“L’animalismo è ben diverso da quello mostrato ieri sera su Rai2: è impegno, preparazione, denuncia e sensibilizzazione, non folclore”. Questo il nostro commento alla quinta puntata della trasmissione “Animali come noi” il cui tema conduttore era la caccia, con sconfinamenti sull’allevamento di visoni e sul fenomeno dell’accumulo di cani.
La trasmissione in più di un’ora ha demolito l’immagine dell’animalismo, svuotandolo dei suoi contenuti ideali e dei concetti innovativi che lo accomunano a tanti altri movimenti che nel tempo hanno contribuito a determinare l’evoluzione della nostra società. E’ stato ridotto a un fenomeno di colore, svilendo l’impegno, la preparazione, il lavoro strategico che accompagna le nostre battaglie, a livello istituzionale, legale, mediatico.
Animali come noi ha annichilito gli animalisti cucendogli addosso il ruolo delle macchiette, rinchiusi dentro un recinto impegnati a lanciare improperi bippati per i loro contenuti vietati ai minori, verso i visitatori di una fiera della caccia. Oppure rappresentati da un’anziana e truccatissima signora che indossa la pelliccia, ma anche da un’altra signora che convive in una casa che non riesce a pagare, circondata da una trentina di cani.
Dall’altra parte cacciatori e un allevatore di visoni ai quali è stata assegnata la parte della moderazione e del buonsenso: una contraddizione in termini. Sorridenti, concilianti mentre filosofeggiano sulla meraviglia di andare a caccia all’alba circondati dalla natura, o correggono la giornalista affermando che loro non uccidono animali, bensì eseguono un “prelievo”. Non bastasse tutto ciò, la trasmissione ha dedicato una circa una decina di minuti all’intervista di una cacciatrice presidente di una confederazione di associazioni venatorie. Minuti nel corso dei quali, senza alcun contraddittorio, sono state sciorinate le trite manfrine a difesa dei cacciatori e della loro funzione di “equilibratori ambientali”, tacendo ad esempio sul fatto che ogni secondo della stagione venatoria possono uccidere 139 animali a testa.
Ciò che è mancato nella trasmissione sono proprio gli animali, la loro sofferenza, lo sterminio perpetrato ogni anno nel corso della stagione venatoria, le volpi massacrate mentre allattano i loro cuccioli, i milioni di fagiani e lepri liberati il venerdì (giorno di silenzio venatorio) per essere ammazzati nel week end, i cinghiali braccati da decine di cacciatori, i migratori sfiancati da un viaggio lungo migliaia di chilometri fucilati appena attraversano le Alpi.
Anche valutando lo spazio concesso alle parti, il servizio ci sembra sbilanciato a tutto vantaggio dei cacciatori.
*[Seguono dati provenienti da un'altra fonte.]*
Lemma poll_never_oversleeps_witness : Forall (λ p, p.2 = -1 ∨ p.2 = 0 ∨ 0 < p.2 ∧ p.1 + p.2 ≤ 0 + 100) (waits (plog poll_slept)).
Proof.
  apply (poll_never_oversleeps poll_user (λ _, 0) [(30, interrupted); (50, interrupted); (70, told [])] 0 100 poll_start poll_slept 70); [lia|lia|cbn; lia|reflexivity|reflexivity].
Defined.

(** The time that has passed is taken off again at every interruption, because [base]
    stays where it was: the third wait is for 20 milliseconds when 50 are left. *)
Example poll_returns_early : waits (plog poll_slept) = [(0, 100); (30, 70); (50, 20)].
Proof. done. Qed.
Lemma pton6_loop_safe stack src : length stack = 4%nat → ∀ cur p, p6_ok p → ∃ r, pton6_loop stack src cur p = Val r ∧ match r with Some p => p6_ok p | None => True end.
Proof.
  intros Hst. induction src as [|ch src IH]; intros cur p Hp; [by eexists|]. pose proof Hp as (Hl & Hb & Ht & Hc). cbn [pton6_loop]. destruct (ch =? 0); [by eexists|]. destruct (xdigit ch) as [d|].
  { destruct (4 <? _); [by eexists|]. by apply IH. }
  destruct (ch =? colon).
  - destruct (p_seen p =? 0); [destruct (p_colonp p) as [c|]; [by eexists|]; apply IH; split; [done|]; split; [done|]; split; [done|]; intros c [= <-]; cbn; lia|].
    destruct (at_end src); [by eexists|]. destruct (16 <? p_tp p + 2) eqn:E; [by eexists|]. destruct (store_fits (p_tmp p) (p_tp p) (p_val p)) as (t & -> & L & B); [lia|unfold zlen; blia|done|]. rewrite bind_Val.
    apply IH. split; [cbn; lia|]. split; [done|]. split; [cbn; blia|]. cbn. intros c Ec. specialize (Hc c Ec). lia.
  - destruct ((ch =? dot) && (p_tp p + 4 <=? 16)) eqn:E; [|by eexists]. destruct (inet_pton4_facts stack cur Hst) as (r & Er & Hr). rewrite Er, bind_Val. destruct r as [e|quad]; [by eexists|].
    destruct (Hr quad eq_refl) as [[Q1 Q2] _]. destruct (write_fits (p_tmp p) (p_tp p) quad) as (t & -> & L & B); [lia|unfold zlen; rewrite Q1; blia|done|done|]. rewrite bind_Val. eexists. split; [done|]. split; [cbn; lia|]. split; [done|].
    split; [cbn; blia|]. cbn. intros c Ec. specialize (Hc c Ec). lia.
Qed.

Lemma finish6_safe p : p6_ok p → ∃ r, finish6 p = Val r ∧ ∀ bs, r = inr bs → length bs = 16%nat ∧ Forall is_byte bs.
Proof.
  intros (Hl & Hb & Ht & Hc). unfold finish6. destruct (negb (p_seen p =? 0) && (16 <? p_tp p + 2)) eqn:E; [by eexists|].
  assert (∃ t tp, (if negb (p_seen p =? 0) then tmp ← store_word (p_tmp p) (p_tp p) (p_val p); Val (tmp, p_tp p + 2) else Val (p_tmp p, p_tp p)) = Val (t, tp) ∧ length t = 16%nat ∧ Forall is_byte t ∧ p_tp p ≤ tp ≤ 16) as (t & tp & -> & Lt & Bt & Htp).
  { destruct (negb (p_seen p =? 0)) eqn:Es; [|exists (p_tmp p), (p_tp p); split; [done|]; split; [done|]; split; [done|lia]].
    destruct (store_fits (p_tmp p) (p_tp p) (p_val p)) as (t & -> & L & B); [lia|cbn in E; unfold zlen; blia|done|]. exists t, (p_tp p + 2). cbn in E. split; [done|]. split; [lia|]. split; [done|blia]. }
  rewrite bind_Val. destruct (p_colonp p) as [c|].
  - destruct (tp =? 16); [by eexists|]. specialize (Hc c eq_refl). destruct (shift_ok (Z.to_nat (tp - c)) 1 (tp - c) c t) as (t' & -> & L & B); [lia..|done|done|]. rewrite bind_Val. eexists. split; [done|]. by intros bs [= <-].
  - destruct (negb (tp =? 16)); eexists; (split; [done|]); [done|]. by intros bs [= <-].
Qed.

(** Whatever the text, [uv_inet_pton] returns without touching memory outside
    its buffers, and what it stores on success is an address of the family: 4 or 16
    bytes. *)
Theorem inet_pton_safe stack af src : length stack = 4%nat →
  ∃ r, uv_inet_pton stack af src = Val r ∧ ∀ bs, r = inr bs → Forall is_byte bs ∧ length bs = if af =? AF_INET then 4%nat else 16%nat.
Proof.
  intros Hst. unfold uv_inet_pton. destruct (af =? AF_INET).
  { destruct (inet_pton4_facts stack src Hst) as (r & E & Hr). exists r. split; [done|]. intros bs Ebs. by destruct (Hr bs Ebs) as [[? ?] _]. }
  destruct (af =? AF_INET6); [|by eexists]. assert (∀ s, ∃ r, (r ← pton6_loop stack s s start6; match r with None => Val (inl UV_EINVAL) | Some p => finish6 p end) = Val r ∧
    ∀ bs, r = inr bs → Forall is_byte bs ∧ length bs = 16%nat) as Hrun.
  { intros s. destruct (pton6_loop_safe stack s Hst s start6) as (r & -> & Hr); [split; [done|]; split; [|split; [cbn; lia|done]]; apply (bool_decide_unpack _); vm_compute; exact I|].
    rewrite bind_Val. destruct r as [p|]; [|by eexists]. destruct (finish6_safe p Hr) as (r & -> & H). exists r. split; [done|]. intros bs Ebs. by destruct (H bs Ebs). }
  unfold inet_pton6. destruct src as [|c rest]; [apply Hrun|]. destruct (c =? colon); [|apply Hrun]. destruct rest as [|c' rest]; [by eexists|]. destruct (negb (c' =? colon)); [by eexists|]. apply Hrun.
Qed.

Lemma inet_pton_safe_witness : ∃ r, uv_inet_pton garbage AF_INET6 (bytes_of "1:2:3:4:5:6:7:8:9.10.11.12") = Val r.
Proof. destruct (inet_pton_safe garbage AF_INET6 (bytes_of "1:2:3:4:5:6:7:8:9.10.11.12") eq_refl) as (r & E & _). by exists r. Defined.

(** Printing the address of a socket and making an address of the text gives the address
    back; a text that is no address gives the unspecified address, without an error. *)
Theorem ip6_name_addr stack a port : length stack = 4%nat → length (sin6_addr a) = 16%nat → Forall is_byte (sin6_addr a) →
  (∃ text, uv_ip6_name a 46 = Val (Some text) ∧ uv_ip6_addr stack text port = Val (mkIn6 AF_INET6 (htons port) (sin6_addr a))) ∧
  ∀ text, uv_inet_pton stack AF_INET6 text = Val (inl UV_EINVAL) → uv_ip6_addr stack text port = Val (mkIn6 AF_INET6 (htons port) (zeros 16)).
Proof.
  intros Hst Hl Hb. split; [|intros text E; unfold uv_ip6_addr; by rewrite E].
  destruct (ntop6_printed (sin6_addr a) Hl Hb) as (text & Hn & Hp & H46). exists text. destruct (words_of_src (sin6_addr a) Hl Hb) as (_ & Hl8 & Hu & Hs).
  unfold uv_ip6_name, uv_ip6_addr. change (uv_inet_ntop AF_INET6) with inet_ntop6. change (uv_inet_pton stack AF_INET6) with (inet_pton6 stack).
  rewrite Hn, (pton6_printed stack Hst (pairs (sin6_addr a)) text Hl8 Hu Hp), Hs. split; [|done]. cbn [mbind exec_bind]. by destruct (46 <? zlen text + 1) eqn:E; [blia|].
Qed.
(** *** Progress *)

Definition weight (p : worker_pc) : nat := match p with WLook => 3 | WWait => 2 | WRun _ => 11 | WPost _ => 10 | WGone => 0 end.

(** The steps that are left to the pool and the loop. *)
Definition work_left (s : pool) : nat :=
  10 * length (wq s) + tally weight (workers s) + 3 * length (loop_wq s) + 2 * length (local_wq s) + (if wq_async s then 3 else 0) +
  match loop_pc s with LIdle => 0 | LEnter => 2 | LWork => 1 end + match cancelling s with Some _ => 7 | None => 0 end.

Definition own (a : pool_act) : bool := match a with AWorker _ _ | ALoop => true | _ => false end.

(** [k] steps of the pool and the loop, each of which changes something. *)
Inductive moves : nat → pool → pool → Prop :=
| moves_none s : moves 0 s s
| moves_step k a s s1 s2 : own a = true → pool_step a s = Val s1 → s1 ≠ s → moves k s1 s2 → moves (S k) s s2.

Lemma worker_left i pick s s' : worker i pick s = Val s' → s' ≠ s → (work_left s' < work_left s)%nat.
Proof.
  unfold worker, work_left. destruct (workers s !! i) as [[| |w|w|]|] eqn:Ei; try (intros [= <-]; by intros []).
  - destruct (wq s) as [|[w|] q] eqn:Eq.
    + intros [= <-] _. cbn. pose proof (tally_insert weight _ _ _ WWait Ei) as Ht. cbn [weight] in Ht. rewrite Eq. cbn. lia.
    + destruct (jobs s !! w); [|done]. intros [= <-] _. cbn. pose proof (tally_insert weight _ _ _ (WRun w) Ei) as Ht. cbn [weight] in Ht. lia.
    + intros [= <-] _. cbn. rewrite Eq. cbn [length]. destruct (signal_cases pick s) as [[-> _]|(j & Ej & ->)].
      * pose proof (tally_insert weight _ _ _ WGone Ei) as Ht. cbn [weight] in Ht. lia.
      * cbn. assert (<[j:=WLook]> (workers s) !! i = Some WLook) as Ei' by (rewrite list_lookup_insert_ne; [done|]; intros ->; congruence).
        pose proof (tally_insert weight _ _ _ WGone Ei') as Ht. pose proof (tally_insert weight _ _ _ WLook Ej) as Ht'. cbn [weight] in Ht, Ht'. lia.
  - destruct (jobs s !! w) as [[[] ?]|]; try done. intros [= <-] _. cbn. pose proof (tally_insert weight _ _ _ (WPost w) Ei) as Ht. cbn [weight] in Ht. lia.
  - intros [= <-] _. cbn. pose proof (tally_insert weight _ _ _ WLook Ei) as Ht. cbn [weight] in Ht. rewrite length_app. cbn. destruct (wq_async s); lia.
Qed.

Lemma loop_left s s' : loop_step s = Val s' → s' ≠ s → (work_left s' < work_left s)%nat.
Proof.
  unfold loop_step, work_left. destruct (cancelling s) as [w|] eqn:Ec; [intros [= <-] _; cbn; rewrite length_app; cbn; destruct (wq_async s); lia|].
  destruct (loop_pc s) eqn:El.
  - destruct (wq_async s) eqn:Ea; intros [= <-]; [intros _; cbn; rewrite Ec; lia|by intros []].
  - intros [= <-] _. cbn. rewrite Ec. lia.
  - destruct (local_wq s) as [|w q] eqn:Eq; [intros [= <-] _; cbn; rewrite Ec, Eq; cbn; lia|]. destruct (jobs s !! w); [|done]. intros [= <-] _. cbn. rewrite Ec, El. lia.
Qed.

Lemma moves_bounded k s s' : moves k s s' → (k + work_left s' ≤ work_left s)%nat.
Proof.
  induction 1 as [s|k a s s1 s2 Ho E Hn _ IH]; [lia|]. assert (work_left s1 < work_left s)%nat; [|lia]. destruct a as [i pick|i| |w pick|w|pick]; try done; cbn in E; [by eapply worker_left|by eapply loop_left].
Qed.

Lemma moves_inv k s s' : moves k s s' → pinv s → pinv s'.
Proof. induction 1 as [s|k a s s1 s2 Ho E Hn _ IH]; [done|]. intros I. destruct (pool_step_inv a s I) as (s3 & E3 & I3). rewrite E in E3. injection E3 as <-. by apply IH. Qed.

Lemma signal_length pick s : length (workers (uv_cond_signal pick s)) = length (workers s).
Proof. destruct (signal_cases pick s) as [[-> _]|(i & _ & ->)]; [done|]. cbn. apply length_insert. Qed.

Lemma step_length a s s' : pool_step a s = Val s' → length (workers s') = length (workers s).
Proof.
  unfold pool_step. destruct (allowed a s); cbn [negb]; [|by intros [= <-]]. destruct a as [i pick|i| |w pick|w|pick].
  - unfold worker. destruct (workers s !! i) as [[| |w|w|]|]; try (by intros [= <-]).
    + destruct (wq s) as [|[w|] q]; [|destruct (jobs s !! w)|]; intros [= <-]; cbn; rewrite ?length_insert; try done. apply signal_length.
    + destruct (jobs s !! w) as [[[] ?]|]; try done. intros [= <-]. cbn. apply length_insert.
    + intros [= <-]. cbn. apply length_insert.
  - intros [= <-]. destruct (workers s !! i) as [[]|]; cbn; rewrite ?length_insert; done.
  - unfold loop_step. destruct (cancelling s); [by intros [= <-]|]. destruct (loop_pc s); [intros [= <-]; by destruct (wq_async s)|by intros [= <-]|]. destruct (local_wq s) as [|w q]; [by intros [= <-]|]. destruct (jobs s !! w); [by intros [= <-]|done].
  - intros [= <-]. unfold uv__work_submit, post. by rewrite signal_length.
  - unfold uv__work_cancel. destruct (jobs s !! w); [|done]. destruct (_ && _); [|by intros [= <-]]. unfold remove_node. repeat (case_decide; [by intros [= <-]|]). done.
  - intros [= <-]. unfold cleanup, post. by rewrite signal_length.
Qed.
(* ===== verification/CodecMemory.v ===== *)
(** * Who owns the blocks of a message ([src/src/message.c], [protocol.c],
    [msg-json.c], [msg-pb.c], [jansson-memory.c])

    [Message.v] and [Protocol.v] read a buffer as its bytes. Here are the blocks:
    which function allocates each one, with which allocator, and who frees it, for
    the default callbacks that parse and encode a message and for the callbacks
    that dispose of their results. A block is an entry of a finite map with the
    allocator it came from; freeing a block that is not there, or with another
    allocator's function, is undefined. A JSON value is one block here
    ([JsonHeap.v] has its inside), and so is the text [json_dumps] returns; the values
    [pb_decode_proto] makes for sub-messages and does not release are counted
    ([pb_lost]). *)

From S2P Require Import Prelude Message Float Utf8 Jansson JsonDump JsonLoad PbWire PbEncode PbDecode Protocol.
Local Open Scope Z_scope.

(** ** Memory *)

(** [malloc] and [free], or a pair of functions of the user's. *)
Inductive allocator := Libc | User (n : nat).

#[global] Instance allocator_eq_dec : EqDecision allocator.
Proof. solve_decision. Defined.

(** The function pointers of [jansson-memory.c] and of Jansson's [memory.c]. *)
Record hooks := mkHooks { do_malloc : allocator; do_free : allocator }.

Record memory := mkMemory {
  live : gmap positive allocator;
  fresh : positive;
  pc_hooks : hooks;
  json_hooks : hooks
}.

Definition mem (A : Type) : Type := memory → exec (memory * A).

#[global] Instance mem_ret : MRet mem := λ _ a M, Val (M, a).
#[global] Instance mem_bind : MBind mem := λ _ _ f m M, '(M, a) ← m M; f a M.

Definition calc {A} (e : exec A) : mem A := λ M, a ← e; Val (M, a).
Gli animali di fatto sono stati ricacciati nel fondo del baratro della loro infinita, quotidiana sofferenza. Tanto spazio a disposizione delle “buone ragioni” della specie dominante, ancora una volta riaffermate acriticamente con il movimento animalista ridotto a fenomeno da baraccone per fare, probabilmente, un po’ di colore. Animali come noi, ma ancora senza pari diritti, a cominciare dal pari diritto di replica.